Anna Couani Glebe poem 1 - first memories

my earliest memories of Glebe
my parents' memories
of first meeting at Sydney Uni
studying Medicine
my father recruiting Mum for the Labor Club
bastion of progressive politics
a heady mix of ideology and romance
Mum lived with her sister in a rooming house 
in Arundel Street
run by Miss Sherack, the hoarder
of Depression era handkerchiefs, men's underwear
and walks
common Glebe pastime
walk to the city, walk to Paddington
walks through the Uni especially
my own feet treading the same footpaths 
30 years later
down all the way to the water
clapping hands under the fig trees
to see the fruit bats fly up
watch their nightly migration 
from the figs in Victoria Park
to the figs at the Point, cool in the night air
like black kerchiefs flapping silently
and now nearly 80 years later
doing the same thing
calling up events and memories
tracing lines back to the buried tram tracks
surprised by the synchronicity, the continuity
of the one who broke away
but didn't break away


  1. first remarks:

    I like the idea of fluidity; we kind of feel it into the poem, not that much through the crafting but through the tale making time what embarks everything on its flow.

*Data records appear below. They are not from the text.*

Lemma commit_line_run t rt ri line d :
  let k := (t, rl_warehouse line, rl_sku line) in
  books d -> 0 < rl_qty line <= reserved d k ->
  exists d', commit_line t rt ri tt line d = Ok (tt, d') /\ books d' /\ only_stock d d' /\
    (forall k', reserved d' k' = reserved d k' - line_at t k' line) /\
    (forall k', on_hand d' k' = on_hand d k' - line_at t k' line).
Proof.
  intros k HB Hq. destruct (reserved_has_row d k ltac:(lia)) as [b Hb]. destruct (reserved_row _ _ _ Hb) as [Er Eo].
  pose proof (books_rows _ HB _ _ Hb) as Hok. destruct Hok as [H1 H2 H3 H4 H5 H6] eqn:Hk'. clear Hk'.
  set (q := rl_qty line) in *. set (v := half_up ((on_hand_qty b - q) * avg_unit_cost b) 1000).
  pose proof (valuation_le b q (books_rows _ HB _ _ Hb) ltac:(lia)) as Hv. fold v in Hv.
  assert (Hok' : row_ok (take_committed q v b)) by (split; cbn; (done || lia)).
  set (r := {| l_key := k; l_type := SALE_COMMIT; l_before := on_hand_qty b; l_delta := - q; l_after := on_hand_qty b - q;
        l_reserved_after := reserved_qty b - q; l_unit_cost := avg_unit_cost b; l_avg_cost_after := avg_unit_cost b;
        l_ref_type := rt; l_ref_id := ri; l_reversal_of := None |}).
  exists (add_event (announce r) (add_ledger r (set_balance k (take_committed q v b) d))). split.
  - unfold commit_line. fold k q. erewrite tx_bind_run by apply read_decimal_Ok.
    erewrite tx_bind_run by (unfold select_balance, gets; by rewrite Hb).
    erewrite tx_bind_run by apply read_decimal_Ok.
    erewrite tx_bind_run by (apply read_money_Ok; [lia | by split_and!; [| |lia]]).
    erewrite tx_bind_run by (apply domain_Ok; split; [exact (deduction_run b q (books_rows _ HB _ _ Hb) ltac:(lia)) | done]).
    erewrite tx_bind_run; [|apply update_balance_run; [done | lia | by apply row_ok_check]].
    cbv beta iota zeta. erewrite tx_bind_run by apply read_decimal_Ok. erewrite tx_bind_run by apply read_decimal_Ok.
    erewrite tx_bind_run; [done|]. apply insert_ledger_run; cbn; (done || lia).
  - split_and!; [apply books_move; cbn; (done || lia) | split; [split; [by repeat split|]|done] | |].
    + intros k'. change (in_transit (set_balance k (take_committed q v b) d) k' = in_transit d k').
      rewrite in_transit_set. case_decide; [|done]. subst k'. unfold in_transit. by rewrite Hb.
    + intros k'. change (reserved (set_balance k (take_committed q v b) d) k' = reserved d k' - line_at t k' line).
      rewrite reserved_set. unfold line_at. fold k. case_decide; [subst k'; cbn; fold q|]; lia.
    + intros k'. change (on_hand (set_balance k (take_committed q v b) d) k' = on_hand d k' - line_at t k' line).
      rewrite on_hand_set. unfold line_at. fold k. case_decide; [subst k'; cbn; fold q|]; lia.
Qed.

Lemma give_line_run t line d :
  let k := (t, rl_warehouse line, rl_sku line) in
  books d -> 0 < rl_qty line <= reserved d k ->
  exists d', give_line t tt line d = Ok (tt, d') /\ books d' /\ only_stock d d' /\
    (forall k', reserved d' k' = reserved d k' - line_at t k' line) /\
    (forall k', on_hand d' k' = on_hand d k').
Proof.
  intros k HB Hq. destruct (reserved_has_row d k ltac:(lia)) as [b Hb]. destruct (reserved_row _ _ _ Hb) as [Er Eo].
  set (q := rl_qty line) in *.
  assert (Hok : row_ok (add_reserved (- q) b))
    by (pose proof (row_reserved _ (books_rows _ HB _ _ Hb)); eapply row_ok_reserved; [done..|lia]).
  exists (set_balance k (add_reserved (- q) b) d). split.
  - unfold give_line. fold k q. erewrite tx_bind_run by apply read_decimal_Ok.
    by erewrite tx_bind_run; [|apply update_balance_run; [done | lia | by apply row_ok_check]].
  - split_and!; [by apply books_set_quiet | split; [split; [by repeat split|]|done] | |].
    + intros k'. rewrite in_transit_set. case_decide; [|done]. subst k'. unfold in_transit. by rewrite Hb.
    + intros k'. rewrite reserved_set. unfold line_at. fold k. case_decide; [subst k'; cbn; fold q|]; lia.
    + intros k'. rewrite on_hand_set. case_decide; [subst k'; cbn|]; done.
Qed.

(** The loop over the lines of a hold, for a body that takes one line off the
    reserved quantity (and [oh] of it off the shelf). *)
Lemma lines_loop_run (f : unit -> ReservationLine -> tx unit) t (oh : bool) ls d :
  (forall line d, books d -> 0 < rl_qty line <= reserved d (t, rl_warehouse line, rl_sku line) ->
     exists d', f tt line d = Ok (tt, d') /\ books d' /\ only_stock d d' /\
       (forall k', reserved d' k' = reserved d k' - line_at t k' line) /\
       (forall k', on_hand d' k' = on_hand d k' - if oh then line_at t k' line else 0)) ->
  books d -> (forall l, l ∈ ls -> 0 < rl_qty l) -> (forall k, lines_at t k ls <= reserved d k) ->
  exists d', for_each f tt ls d = Ok (tt, d') /\ books d' /\ only_stock d d' /\
    (forall k, reserved d' k = reserved d k - lines_at t k ls) /\
    (forall k, on_hand d' k = on_hand d k - if oh then lines_at t k ls else 0).
Proof.
  intros Hf HB Hp Hle.
  destruct (for_each_run (fun pre _ d' => books d' /\ only_stock d d' /\
    (forall k, reserved d' k = reserved d k - lines_at t k pre) /\
    (forall k, on_hand d' k = on_hand d k - if oh then lines_at t k pre else 0)) f ls tt d) as ([] & d' & H1 & H2).
  - intros pre a post [] d1 El (Q1 & Q2 & Q3 & Q4). set (k := (t, rl_warehouse a, rl_sku a)).
    assert (Ha : 0 < rl_qty a <= reserved d1 k).
    { split; [apply Hp; rewrite El; set_solver|]. rewrite Q3. specialize (Hle k). rewrite El in Hle.
      unfold lines_at, total in *. rewrite map_app, sumZ_app in Hle. cbn [map sumZ] in Hle.
      assert (line_at t k a = rl_qty a) by (unfold line_at; by rewrite decide_True).
      pose proof (hold_lines_nonneg t k post ltac:(intros; apply Hp; rewrite El; set_solver)). unfold lines_at, total in *. lia. }
    destruct (Hf a d1 Q1 Ha) as (d2 & R1 & R2 & [R3 R3'] & R4 & R5). destruct Q2 as [Q2 Q2'].
    exists tt, d2. split; [done|]. split_and!; [done | split; [by etransitivity | congruence] | |].
    + intros k'. rewrite R4, Q3, lines_at_snoc. lia.
    + intros k'. rewrite R5, Q4. destruct oh; [rewrite lines_at_snoc|]; lia.
  - split_and!; [done | by split | |]; intros k; unfold lines_at, total; cbn; [lia | destruct oh; lia].
  - eauto 10.
Qed.
End GiveBack.

Section Settle.
Lemma sorted_lines t k ls : lines_at t k (sort_by lock_order ls) = lines_at t k ls.
Proof. apply hold_lines_perm, sort_by_perm. Qed.

Lemma sorted_positive ls : (forall l, l ∈ ls -> 0 < rl_qty l) -> forall l, l ∈ sort_by lock_order ls -> 0 < rl_qty l.
Proof. intros H l Hl. rewrite sort_by_perm in Hl. auto. Qed.

(** Closing a hold whose lines have been taken off the reserved quantities. *)
Lemma holds_close d d1 id row to e : holds d -> warehouse_reservation d !! id = Some row -> r_state row = HELD ->
  to <> HELD -> warehouse_reservation d1 = warehouse_reservation d ->
  (forall k, reserved d1 k = reserved d k - lines_at (r_tenant row) k (r_lines row)) ->
  holds (add_event e (set_reservation id (set_state to row) d1)).
Proof.
  intros [He Hp Hi Hu] Hr Hst Hto Hw Hk.
  destruct (keys_update _ _ row (set_state to row) Hr eq_refl Hi Hu) as [Hi' Hu']. split; cbn; rewrite ?Hw; [| |done|done].
  - intros k. change (reserved d1 k = msum (row_held k) (<[id:=set_state to row]> (warehouse_reservation d1))).
    rewrite Hw, (msum_insert_old _ _ _ _ row), Hk, He by done.
    rewrite (row_held_closed k (set_state to row)), (row_held_open k row) by done. unfold held. lia.
  - apply map_Forall_insert_2; [|done]. by apply (Hp id row).
Qed.

(** Both ways of closing a hold: the loop, the new state, the event. *)
Lemma close_run (f : unit -> ReservationLine -> tx unit) (oh : bool) d id row to e :
  (forall line d, books d -> 0 < rl_qty line <= reserved d (r_tenant row, rl_warehouse line, rl_sku line) ->
     exists d', f tt line d = Ok (tt, d') /\ books d' /\ only_stock d d' /\
       (forall k', reserved d' k' = reserved d k' - line_at (r_tenant row) k' line) /\
       (forall k', on_hand d' k' = on_hand d k' - if oh then line_at (r_tenant row) k' line else 0)) ->
  books d -> holds d -> warehouse_reservation d !! id = Some row -> r_state row = HELD -> to <> HELD ->
  event_movement e = None ->
  exists d', (for_each f tt (sort_by lock_order (r_lines row)) ;;
              modify (set_reservation id (set_state to row)) ;; outbox_add e) d = Ok (tt, d') /\
    books d' /\ holds d' /\ untouched d d' /\
    (forall k, reserved d' k = reserved d k - lines_at (r_tenant row) k (r_lines row)) /\
    (forall k, on_hand d' k = on_hand d k - if oh then lines_at (r_tenant row) k (r_lines row) else 0) /\
    warehouse_reservation d' = <[id := set_state to row]> (warehouse_reservation d).
Proof.
  intros Hf HB HH Hr Hst Hto Hev. pose proof (holds_positive _ HH id row Hr) as Hp.
  destruct (lines_loop_run f (r_tenant row) oh (sort_by lock_order (r_lines row)) d Hf HB) as (d1 & E & B1 & [U1 W1] & V1 & V2).
  - by apply sorted_positive.
  - intros k. rewrite sorted_lines, <- (row_held_open k row Hst), (holds_exact _ HH). by eapply held_elem.
  - exists (add_event e (set_reservation id (set_state to row) d1)). split.
    { unfold mbind, txn_bind. by rewrite E. }
    split_and!.
    + apply books_event; [done|]. by apply (books_ext d1).
    + apply (holds_close d); try done. intros k. by rewrite V1, sorted_lines.
    + destruct U1 as [(A1 & A2 & A3 & A4 & A5 & A6 & A7) A8]. by split.
    + intros k. change (reserved d1 k = reserved d k - lines_at (r_tenant row) k (r_lines row)). by rewrite V1, sorted_lines.
    + intros k. change (on_hand d1 k = on_hand d k - if oh then lines_at (r_tenant row) k (r_lines row) else 0).
      rewrite V2, sorted_lines. done.
    + cbn. by rewrite W1.
Qed.

Lemma give_back_run d id row to : books d -> holds d -> warehouse_reservation d !! id = Some row -> r_state row = HELD ->
  to <> HELD ->
  exists d', give_back (r_tenant row) id row to d = Ok (tt, d') /\ books d' /\ holds d' /\ untouched d d' /\
    (forall k, reserved d' k = reserved d k - lines_at (r_tenant row) k (r_lines row)) /\
    (forall k, on_hand d' k = on_hand d k) /\
    warehouse_reservation d' = <[id := set_state to row]> (warehouse_reservation d).
Proof.
  intros HB HH Hr Hst Hto.
  destruct (close_run (give_line (r_tenant row)) false d id row to
    (ReservationEvent to id (r_ref_id row) (sort_by lock_order (r_lines row)))) as (d' & E & P1 & P2 & P3 & P4 & P5 & P6); try done.
  - intros line d1 B1 Hq. destruct (give_line_run _ _ _ B1 Hq) as (d2 & Q1 & Q2 & Q3 & Q4 & Q5).
    exists d2. split_and!; try done. intros k'. rewrite Q5. lia.
  - exists d'. split_and!; try done. intros k. rewrite P5. lia.
Qed.

Lemma select_reservation_run t id d row : warehouse_reservation d !! as_uuid id = Some row -> r_tenant row = t ->
  select_reservation t id d = Ok (Some row, d).
Proof. intros H <-. unfold select_reservation, gets. by rewrite H, String.eqb_refl. Qed.

Lemma commit_run d id row f : books d -> holds d -> warehouse_reservation d !! as_uuid id = Some row -> r_state row = HELD ->
  exists d', commitWarehouseReservation (r_tenant row) id f d = Ok (response_of d' (as_uuid id) (set_state COMMITTED row), d') /\
    books d' /\ holds d' /\ untouched d d' /\
    (forall k, reserved d' k = reserved d k - lines_at (r_tenant row) k (r_lines row)) /\
    (forall k, on_hand d' k = on_hand d k - lines_at (r_tenant row) k (r_lines row)) /\
    warehouse_reservation d' = <[as_uuid id := set_state COMMITTED row]> (warehouse_reservation d).
Proof.
  intros HB HH Hr Hst. set (refId := default (r_ref_id row) (as_uuid <$> f)).
  destruct (close_run (commit_line (r_tenant row) (r_ref_type row) refId) true d (as_uuid id) row COMMITTED
    (ReservationEvent COMMITTED id (r_ref_id row) (sort_by lock_order (r_lines row)))) as (d' & E & P1 & P2 & P3 & P4 & P5 & P6); try done.
  - intros line d1 B1 Hq. apply (commit_line_run (r_tenant row) (r_ref_type row) refId line d1 B1 Hq).
  - exists d'. split; [|by split_and!]. unfold commitWarehouseReservation. erewrite tx_bind_run by (by apply select_reservation_run).
    cbv beta iota zeta. rewrite Hst. rewrite (bool_decide_eq_false_2 (HELD = COMMITTED)) by done.
    rewrite (bool_decide_eq_true_2 (HELD = HELD)) by done. cbn [negb]. fold refId.
    revert E. unfold mbind, txn_bind. destruct (for_each _ _ _ d) as [[u d1]|]; [|done]. cbn. by intros [= <-].
Qed.
End Settle.

Section ReserveSpec.
Context (localeCompare : string -> string -> Z) (sha256 : RequestDigest -> string).

(** The quantity a request line asks for, in thousandths. *)
Definition asked (l : LineInput) : Z :=
  match match_decimal 3 (trim (li_qty l)) with
  | Some (neg, ds, fs) => (if (neg : bool) then -1 else 1) * (digits_val ds * SCALE_FACTOR + digits_val (padEnd 3 "0" fs))
  | None => 0
  end.

Lemma parseDecimal_asked l d z d' : parseDecimalToMilli (li_qty l) d = Ok (z, d') -> z = asked l.
Proof. unfold parseDecimalToMilli, asked. destruct (match_decimal _ _) as [[[??]?]|]; intros H; by inv_tx. Qed.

    That said, I suspect not being Australian, not Knowing Sidney at all, makes me miss something whether meaning or hints or ….

    I’m just wondering about the use you made of commas, five in the whole poem: are they intentionally put when sometimes line breaks seem to make the trick … my question is: why not more, why not zero… since there are no other punctuation marks …

  2. I remember the swarms of cockroaches that would appear when one turned on the lights in the middle of the night at Selle House .. I think that was Arundel St

  3. Very nice circular motion from start to finish with all the walking - I found this evocative. The only suggestion I can think of (feel free to ignore!) is that it might be a little easier on the reader (and more controlled in the reading by you) to put in some stanza breaks - maybe after “romance”, after “and walks”, after “silently” (removing “and" for next stanza) and maybe one before “tracing lines” - because that is, for me, the most powerful point, and deserves a pause before.

  4. Thanks for comments everyone

  5. I am very excited about your project, Anna, Glebe a very dear place to me, there is so much evoked in this poem. The walking in it especially, like walking through time, a sense of everpresentness.

  6. Thanks Sarah. This is actually the beginning of a kind of essay about Glebe.